8 (temperature 0): 'the octonionic algebra is the algebra of the three generations of fermions'


Friday, June 3, 2022

"(P,q) Instantons" by O. H. Silverstein

snarxiv.org was launched in March 2010: a site which generates random imitations of arxiv abstracts. 

This blog was launched in June 2011 with an experiment: What happens if you take snarxiv abstracts seriously? What might the paper accompanying a given abstract, actually be about? 

In June 2020, OpenAI began to make GPT-3 available to the world: a "language model" trained on Internet text, which could write a whole essay, or other verbal production, given a short "prompt" to set it off. 

Now in June 2022, I have used GPT-J, another model inspired by GPT-3, to write a whole fictitious physics paper, using a snarxiv abstract as the prompt. Here is the result. 

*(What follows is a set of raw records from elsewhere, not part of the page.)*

(** What the handler of an access point does. *)
Lemma vap_handler_ends s a vap :
  0 <= vap < 4 → sys_rep s a → radio_ready a vap (λ p, files s !! p) → files s !! vap_script vap = None →
  runs (vap_handler (wifi := wifiuti) 0 vap) s (λ r s',
    r = 0 ∧ sys_rep s' a ∧ flash s' = flash s ∧ cmds s' = cmds s ++ [vap_script vap] ∧
    files s' !! vap_script vap = None ∧
    ∀ p, p ∉ vap_files vap → p ≠ NVRAM_TMP_PATH → files s' !! p = files s !! p).
Proof.
  intros Hvap Hrep [Hw Hv Hv0 Hacl Hwbr Hvl Hver] Hnone.
  destruct (vap_paths vap Hvap) as [Hk Hps].
  set (f := vap_script vap) in *. set (inp := λ p, files s !! p) in *.
  assert (Hready : vap_ready a (vap_files vap) inp vap).
  { split; try done; unfold vap_files; rewrite !elem_of_cons; naive_solver. }
  assert (Hguard : (0 =? -1) || (WLAN_MAX_DEV <=? 0) || (vap =? -1) || (WLAN_MAX_VAP <=? vap) = false).
  { unfold WLAN_MAX_DEV, WLAN_MAX_VAP. repeat (apply orb_false_iff; split); lia. }
  unfold vap_handler. rewrite Hguard. cbv zeta. fold (vap_script vap). fold f.
  apply runs_bind, runs_bind, runs_get, runs_ret. rewrite Hnone. cbn [bool_decide decide is_Some_dec].
  assert (Hdebug : tame a f (vap_files vap) inp (debug "vap_handler" 489)).
  { apply tame_append_file; [done|]. left. }
  assert (Hline : ∀ l, tame a f (vap_files vap) inp (ATH_SCRIPT_ADD f l)) by (intros l; by apply tame_append).
  apply (runs_tame a f (vap_files vap) inp _ _ s); [exact Hdebug| |].
  { split; [by split|]. exists []. apply adds_refl. }
  intros _ s1 H1. eapply runs_tame; [apply Hline|exact H1|]. intros _ s2 H2.
  eapply runs_tame; [apply Hline|exact H2|]. intros _ s3 H3.
  eapply runs_tame; [apply (tame_off stack); done|exact H3|]. intros off s4 H4.
  eapply runs_tame; [apply (tame_vap_script stack); done|exact H4|]. intros _ s5 H5.
  eapply runs_tame; [apply Hline|exact H5|]. intros _ s6 ([Hrep6 _] & ls & Hflash & Hcmds & _ & Hfiles).
  apply runs_bind, runs_mod, runs_bind, runs_mod, runs_ret.
  split; [done|]. split.
  { apply (sys_rep_frame s6); [|done]. intros p Hp. cbn [files set_files add_cmd].
    apply lookup_delete_ne. intros <-. by destruct Hk. }
  cbn [flash cmds files set_files add_cmd]. split; [done|]. split; [by rewrite Hcmds|].
  split; [apply lookup_delete_eq|]. intros p Hp Hn.
  destruct (decide (p = f)) as [->|Hne]; [by rewrite lookup_delete_eq|].
  rewrite lookup_delete_ne by done. by apply Hfiles.
Qed.

(** C13: applying an access point works with the code of wifiuti.c behind it.  On
    a machine whose values fit the buffers they are copied to, [vap_handler]
    for an access point whose script is not being made ends with 0, runs its script and nothing else,
    and removes it; the configuration is what it was, and no file changed but the log, the files of
    the authenticator and of WPS, and the shadow file that defaults are copied to. *)
Theorem vap_handler_runs s a vap :
  0 <= vap < 4 → sys_rep s a → radio_ready a vap (λ p, files s !! p) → files s !! vap_script vap = None →
  runs (vap_handler (wifi := wifiuti) 0 vap) s (λ r s',
    r = 0 ∧ sys_rep s' a ∧ flash s' = flash s ∧ cmds s' = cmds s ++ [vap_script vap] ∧
    files s' !! vap_script vap = None ∧
    ∀ p, p ∉ vap_files vap → p ≠ NVRAM_TMP_PATH → files s' !! p = files s !! p).
Proof. apply vap_handler_ends. Qed.

(** What a start of the radio needs besides a sound configuration: values that fit
    their buffers, a channel of 20 MHz, the files that are read, and an address. *)
Record start_ready (a : cfg) (s : sys) (hw : bytes) : Prop := StartReady {
  sr_radio : wlan_fits a;
  sr_vaps : ∀ vap, 0 <= vap < 4 → vap_fits a vap ∧ acl_readable a vap;
  sr_wbr : wbr_whole a;
  sr_width : code_of cwm_names CWM_MODE_20M_40M (safe a (wlan_key 0 "_channel_width")) = 0;
  sr_vlan : files s !! ("/tmp/vlan.conf" : cstr) ≠ Some [];
  sr_version : version_ok (λ p, files s !! p);
  sr_hw : if_hwaddr (mgt_name (files s !! ("/tmp/vlan.conf" : cstr))) = Some hw;
  sr_six : length hw = 6%nat;
}.

(** Taking the radio down. *)
Lemma stop_calm a vlan u : harmless → calm a vlan (_ ← wlanStop None 0 u; mret tt) [ATH_DOWN 0].
Proof.
  intros Hsh s0 H0. apply runs_bind. use_runs (stop_runs a vlan Hsh u s0 H0). intros r s1 (_ & H1 & E1).
  apply runs_ret. by split.
Qed.
(* ===== verification/ApplyTheorems.v ===== *)
(** * The theorems about applying the configuration

    How the lines of the flag file mark items; the walk for any invariant that
    logging, commands and copied defaults keep ([steady]); then, with the code of
    wifiuti.c behind the handlers, what an item needs ([item_ready]), the
    commands that are right for it ([item_runs]), and the run of
    [apl_do_apply]. *)

From S2P Require Import Prelude CLib Utility FileSys Nvram NvramSpec NvramCorrect Scfg Sample CfgStore ApCfgSys ApCfgWlan CfgRefine AplFlag CfgImpl Session CfgOverflow CfgTheorems CfgMode FlagTheorems Apply ApplyCorrect WifiScript WifiSecurity WifiStart WifiCorrect WifiStartCorrect WifiTheorems.

Section apply.
Context {heap : Heap} {dev : FlashDev} {shell : Shell} {wifi : Wifi}.
Variable stack : Z.
#[local] Hint Extern 0 (CfgStore sys) => exact (sys_store stack) : typeclass_instances.

(** The machines differ only in these files. *)
Definition same_but (ps : list cstr) (s s' : sys) : Prop :=
  flash s' = flash s ∧ ∀ p, p ∉ ps → files s' !! p = files s !! p.

Lemma same_but_refl ps s : same_but ps s s.
Proof. by split. Qed.
Lemma same_but_trans ps s1 s2 s3 : same_but ps s1 s2 → same_but ps s2 s3 → same_but ps s1 s3.
Proof. intros [F1 P1] [F2 P2]. split; [congruence|]. intros p Hp. by rewrite P2, P1. Qed.
(** ** Percentages

    The value is read with [%f] into a [float].  A number of the text is a
    rational; a [float] is a mantissa and an exponent of two. *)

Inductive scanned : Type :=
  | ScanNum (neg : bool) (n d : Z)
  | ScanInf (neg : bool)
  | ScanNan.

Fixpoint span_while (p : ascii → bool) (s : cstr) : cstr * cstr :=
  match s with
  | c :: s' => if p c then let '(a, b) := span_while p s' in (c :: a, b) else ([], s)
  | [] => ([], [])
  end.

Definition digits_in (base : Z) (s : cstr) : Z :=
  fold_left (λ v c, base * v + default 0 (hexval c)) s 0.

(** An exponent behind its letter: a sign and at least one digit. *)
Definition scan_exp (s : cstr) : option Z :=
  let '(neg, s) := match s with
                   | "-"%char :: r => (true, r) | "+"%char :: r => (false, r) | r => (false, r)
                   end in
  let '(ds, _) := span_while isdigit s in
  match ds with
  | [] => None
  | _ => let e := digits_in 10 ds in Some (if (neg : bool) then - e else e)
  end.

(** Digits with a point in a base, an exponent of [ebase] behind one of [es];
    a digit behind the point counts [pbase]. *)
Definition scan_digits_f (base ebase pbase : Z) (es : list ascii) (neg : bool) (s : cstr) : option scanned :=
  let p := if base =? 16 then is_hex else isdigit in
  let '(a, r) := span_while p s in
  let '(b, r) := match r with "."%char :: r' => span_while p r' | _ => ([], r) end in
  match a ++ b with
  | [] => None
  | ds =>
      e ← match r with
          | c :: r' => if bool_decide (c ∈ es) then scan_exp r' else Some 0
          | [] => Some 0
          end;
      let n := digits_in base ds in
      let d := pbase ^ zlen b in
      Some (if 0 <=? e then ScanNum neg (n * ebase ^ e) d else ScanNum neg n (d * ebase ^ (- e)))
  end.

Definition scan_f (s : cstr) : option scanned :=
  let s := skip_space s in
  let '(neg, s) := match s with
                   | "-"%char :: r => (true, r) | "+"%char :: r => (false, r) | r => (false, r)
                   end in
  if starts_nocase "inf" s then Some (ScanInf neg)
  else if starts_nocase "nan" s then Some ScanNan
  else if starts_nocase "0x" s then scan_digits_f 16 2 16 ["p"; "P"]%char neg (drop 2 s)
  else scan_digits_f 10 10 10 ["e"; "E"]%char neg s.

(** The quotient rounded to the nearest integer, to an even one between two. *)
Definition div_even (n d : Z) : Z :=
  let q := n / d in
  let r := n mod d in
  if 2 * r <? d then q else if d <? 2 * r then q + 1 else if Z.even q then q else q + 1.

(** [n / d / 2 ^ e] as a fraction. *)
Definition scaled (n d e : Z) : Z * Z := if 0 <=? e then (n, d * 2 ^ e) else (n * 2 ^ (- e), d).

(** The [float] nearest to [n / d]: 24 bits of mantissa, the least exponent -149. *)
Definition round32 (n d : Z) : Z * Z :=
  if n =? 0 then (0, 0)
  else
    let k := Z.log2 n - Z.log2 d in
    let '(a, b) := scaled n d k in
    let e := Z.max (-149) (if b <=? a then k - 23 else k - 24) in
    let '(a, b) := scaled n d e in
    (div_even a b, e).

(** A [float] as a fraction, and the conversion to an integer. *)
Definition float_frac (f : Z * Z) : Z * Z := scaled f.1 1 (- f.2).
Definition float_trunc (f : Z * Z) : Z := let '(n, d) := float_frac f in n / d.

(** [temp = t * 100] for the [float] nearest to a fraction that is in the range;
    [None]: the value is ignored. *)
Definition percent (neg : bool) (n d : Z) : option Z :=
  let t := round32 n d in
  let '(tn, td) := float_frac t in
  if (neg && negb (tn =? 0)) || (100 * td <? tn) then None
  else let '(pn, pd) := float_frac (t.1 * 100, t.2) in Some (float_trunc (round32 pn pd)).

Definition AssignPercent (var : cell) (value : cstr) : M edit unit :=
  match scan_f value with
  | None | Some ScanNan => faultM
  | Some (ScanInf _) => mret tt
  | Some (ScanNum neg n d) =>
      match percent neg n d with
      | Some temp => set_word var temp
      | None => mret tt
      end
  end.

The individual sentences make sense, but the resulting paper is not coherent on scales greater than a paragraph. But somehow I suspect that in less than ten years, you'll be able to input a snarxiv abstract into an AI, and almost instantly get back an essay which really does its best to deliver coherently on the promised content. 

Wednesday, April 20, 2022

A pole star becomes invisible

That Lubos Motl's famous blog, "The Reference Frame", is now closed to the public, deserves comment, since it is the best physics blog there is; the only place you see a physicist of his level, offering frank, intuitive, technical commentary on topics from the perennial (e.g. what is quantum spin) to the misguided (whether that's fads among his peers, or among fans of alternative physics) to the truly new and promising. 

Apparently he had monetized the blog with Google's AdSense; just before he closed it, AdSense kept telling him that various posts on climate, Covid, etc, were no longer acceptable. So it seems he's taken the whole thing private while he decides what to do, and/or has a break from the stresses of maintaining it. 

Maybe he'll be back, maybe not, but the disappearance of such a valuable resource needs to be recorded.